_Instructions to follow_
Hand back all of the records exactly as they read.

[Stored data]
• • •

(* ===== verification/DbiOps.v ===== *)
(** * Operations on database handles

    The variables that results are fetched into, the operations a program can
    make on database and statement handles, and the invariant of all of them. *)

From stdpp Require Import base list gmap.
From Stdlib Require Import Strings.Byte.
From S2P Require Import Prelude C2lib ReactorTimers Prog Cstring Regex DbiTime DbiQuery Dbi DbiSpec.

(** ** The types of variables *)

Inductive var_kind := KString | KInt | KChar | KTimestamp | KInterval.

#[export] Instance var_kind_eq : EqDecision var_kind.
Proof. solve_decision. Defined.

Definition kind_of (x : dbi_value) : var_kind :=
  match x with
  | VString _ => KString
  | VInt _ => KInt
  | VChar _ => KChar
  | VTimestamp _ => KTimestamp
  | VInterval _ => KInterval
  end.

(** The kind of variable that a column type needs. *)
Definition type_kind (t : Z) : option var_kind :=
  if decide (t = DBI_STRING) then Some KString
  else if decide (t = DBI_INT \/ t = DBI_INT_OR_NULL \/ t = DBI_BOOL) then Some KInt
  else if decide (t = DBI_CHAR) then Some KChar
  else if decide (t = DBI_TIMESTAMP) then Some KTimestamp
  else if decide (t = DBI_INTERVAL) then Some KInterval
  else None.
(** C2, amended.  Take an instance with at least seven rows in the window,
    and the first rule whose utilization thresholds it meets among
    downsize, upsize and optimize-memory; when the table of that rule has
    no entry for its type, no later rule is tried and the analysis raises
    no error for it: the recommendation is the initial one, with action
    monitor, the recommended type equal to the current type and no savings
    or cost increase.  The analysis returns it whenever it returns, and the
    count of actionable recommendations of the summary leaves it out. *)
Theorem table_miss_is_no_op now historical id latest :
  let recent := recent_rows now historical in
  let data := instance_rows recent id in
  let cpu := _calculate_utilization_stats data CPUUtilization in
  let ram := _calculate_utilization_stats data RAMUtilization in
  let rec :=
    initial_recommendation id (Name_Tag latest) (Service latest)
      (Type_ latest) cpu ram
      (disk_stats_of (disk_usage_column historical) data) (length data) in
  (7 <= length data)%nat ->
  iloc_last (sort_values_Date data) = Ok latest ->
  (downsize_thresholds cpu ram
   /\ lookup (downsize_map (Service latest)) (Type_ latest) = None)
  \/ (upsize_thresholds cpu
      /\ lookup (upsize_map (Service latest)) (Type_ latest) = None)
  \/ (~ upsize_thresholds cpu /\ memory_thresholds ram
      /\ lookup (memory_optimized_map (Service latest)) (Type_ latest)
         = None) ->
  analyze_instance (disk_usage_column historical) recent id = Some (Ok rec)
  /\ action rec = monitor
  /\ recommended_type rec = current_type rec
  /\ estimated_monthly_savings rec = 0
  /\ estimated_monthly_cost_increase rec = 0
  /\ forall out,
       analyze_monthly_trends now historical = Ok out ->
       In rec (recommendations out)
       /\ ~ In rec (actionable (recommendations out))
       /\ forall s, analysis out = Some s ->
            total_recommendations s
            = length (actionable (recommendations out)).
Proof.
  intros recent data cpu ram rec Hlen Hlatest Hbranch.
  pose proof (analyze_instance_analyzed (disk_usage_column historical)
                recent id latest Hlen Hlatest) as Hrec.
  fold data cpu ram in Hrec.
  assert (Hclass :
    _generate_instance_recommendation id (Name_Tag latest) (Service latest)
      (Type_ latest) cpu ram
      (disk_stats_of (disk_usage_column historical) data) (length data)
    = Ok rec).
  { destruct Hbranch as [[Hth Hl] | [[Hth Hl] | (Hno & Hth & Hl)]].
    - apply classify_downsize_miss; [|assumption].
      now apply downsize_condition_iff.
    - apply classify_upsize_miss; [|assumption].
      now apply upsize_condition_iff.
    - apply classify_memory_miss; [| |assumption].
      + destruct (upsize_condition_computed data CPUUtilization) as [b Hb].
        fold cpu in Hb. destruct b; [|assumption].
        apply upsize_condition_iff in Hb. contradiction.
      + now apply memory_condition_iff. }
  rewrite Hclass in Hrec.
  split; [assumption|]. repeat split.
  - exact (analysis_contains _ _ _ _ _ Hrec H).
  - unfold actionable. rewrite filter_In. intros [_ Hact]. discriminate.
  - pose proof (analysis_is_loop now historical) as L. rewrite H in L.
    apply L.
Qed.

• • •

_Response to the task_
(* ===== verification/DbiOps.v ===== *)
(** * Operations on database handles

    The variables that results are fetched into, the operations a program can
    make on database and statement handles, and the invariant of all of them. *)

From stdpp Require Import base list gmap.
From Stdlib Require Import Strings.Byte.
From S2P Require Import Prelude C2lib ReactorTimers Prog Cstring Regex DbiTime DbiQuery Dbi DbiSpec.

(** ** The types of variables *)

Inductive var_kind := KString | KInt | KChar | KTimestamp | KInterval.

#[export] Instance var_kind_eq : EqDecision var_kind.
Proof. solve_decision. Defined.

Definition kind_of (x : dbi_value) : var_kind :=
  match x with
  | VString _ => KString
  | VInt _ => KInt
  | VChar _ => KChar
  | VTimestamp _ => KTimestamp
  | VInterval _ => KInterval
  end.

(** The kind of variable that a column type needs. *)
Definition type_kind (t : Z) : option var_kind :=
  if decide (t = DBI_STRING) then Some KString
  else if decide (t = DBI_INT \/ t = DBI_INT_OR_NULL \/ t = DBI_BOOL) then Some KInt
  else if decide (t = DBI_CHAR) then Some KChar
  else if decide (t = DBI_TIMESTAMP) then Some KTimestamp
  else if decide (t = DBI_INTERVAL) then Some KInterval
  else None.
(** C2, amended.  Take an instance with at least seven rows in the window,
    and the first rule whose utilization thresholds it meets among
    downsize, upsize and optimize-memory; when the table of that rule has
    no entry for its type, no later rule is tried and the analysis raises
    no error for it: the recommendation is the initial one, with action
    monitor, the recommended type equal to the current type and no savings
    or cost increase.  The analysis returns it whenever it returns, and the
    count of actionable recommendations of the summary leaves it out. *)
Theorem table_miss_is_no_op now historical id latest :
  let recent := recent_rows now historical in
  let data := instance_rows recent id in
  let cpu := _calculate_utilization_stats data CPUUtilization in
  let ram := _calculate_utilization_stats data RAMUtilization in
  let rec :=
    initial_recommendation id (Name_Tag latest) (Service latest)
      (Type_ latest) cpu ram
      (disk_stats_of (disk_usage_column historical) data) (length data) in
  (7 <= length data)%nat ->
  iloc_last (sort_values_Date data) = Ok latest ->
  (downsize_thresholds cpu ram
   /\ lookup (downsize_map (Service latest)) (Type_ latest) = None)
  \/ (upsize_thresholds cpu
      /\ lookup (upsize_map (Service latest)) (Type_ latest) = None)
  \/ (~ upsize_thresholds cpu /\ memory_thresholds ram
      /\ lookup (memory_optimized_map (Service latest)) (Type_ latest)
         = None) ->
  analyze_instance (disk_usage_column historical) recent id = Some (Ok rec)
  /\ action rec = monitor
  /\ recommended_type rec = current_type rec
  /\ estimated_monthly_savings rec = 0
  /\ estimated_monthly_cost_increase rec = 0
  /\ forall out,
       analyze_monthly_trends now historical = Ok out ->
       In rec (recommendations out)
       /\ ~ In rec (actionable (recommendations out))
       /\ forall s, analysis out = Some s ->
            total_recommendations s
            = length (actionable (recommendations out)).
Proof.
  intros recent data cpu ram rec Hlen Hlatest Hbranch.
  pose proof (analyze_instance_analyzed (disk_usage_column historical)
                recent id latest Hlen Hlatest) as Hrec.
  fold data cpu ram in Hrec.
  assert (Hclass :
    _generate_instance_recommendation id (Name_Tag latest) (Service latest)
      (Type_ latest) cpu ram
      (disk_stats_of (disk_usage_column historical) data) (length data)
    = Ok rec).
  { destruct Hbranch as [[Hth Hl] | [[Hth Hl] | (Hno & Hth & Hl)]].
    - apply classify_downsize_miss; [|assumption].
      now apply downsize_condition_iff.
    - apply classify_upsize_miss; [|assumption].
      now apply upsize_condition_iff.
    - apply classify_memory_miss; [| |assumption].
      + destruct (upsize_condition_computed data CPUUtilization) as [b Hb].
        fold cpu in Hb. destruct b; [|assumption].
        apply upsize_condition_iff in Hb. contradiction.
      + now apply memory_condition_iff. }
  rewrite Hclass in Hrec.
  split; [assumption|]. repeat split.
  - exact (analysis_contains _ _ _ _ _ Hrec H).
  - unfold actionable. rewrite filter_In. intros [_ Hact]. discriminate.
  - pose proof (analysis_is_loop now historical) as L. rewrite H in L.
    apply L.
Qed.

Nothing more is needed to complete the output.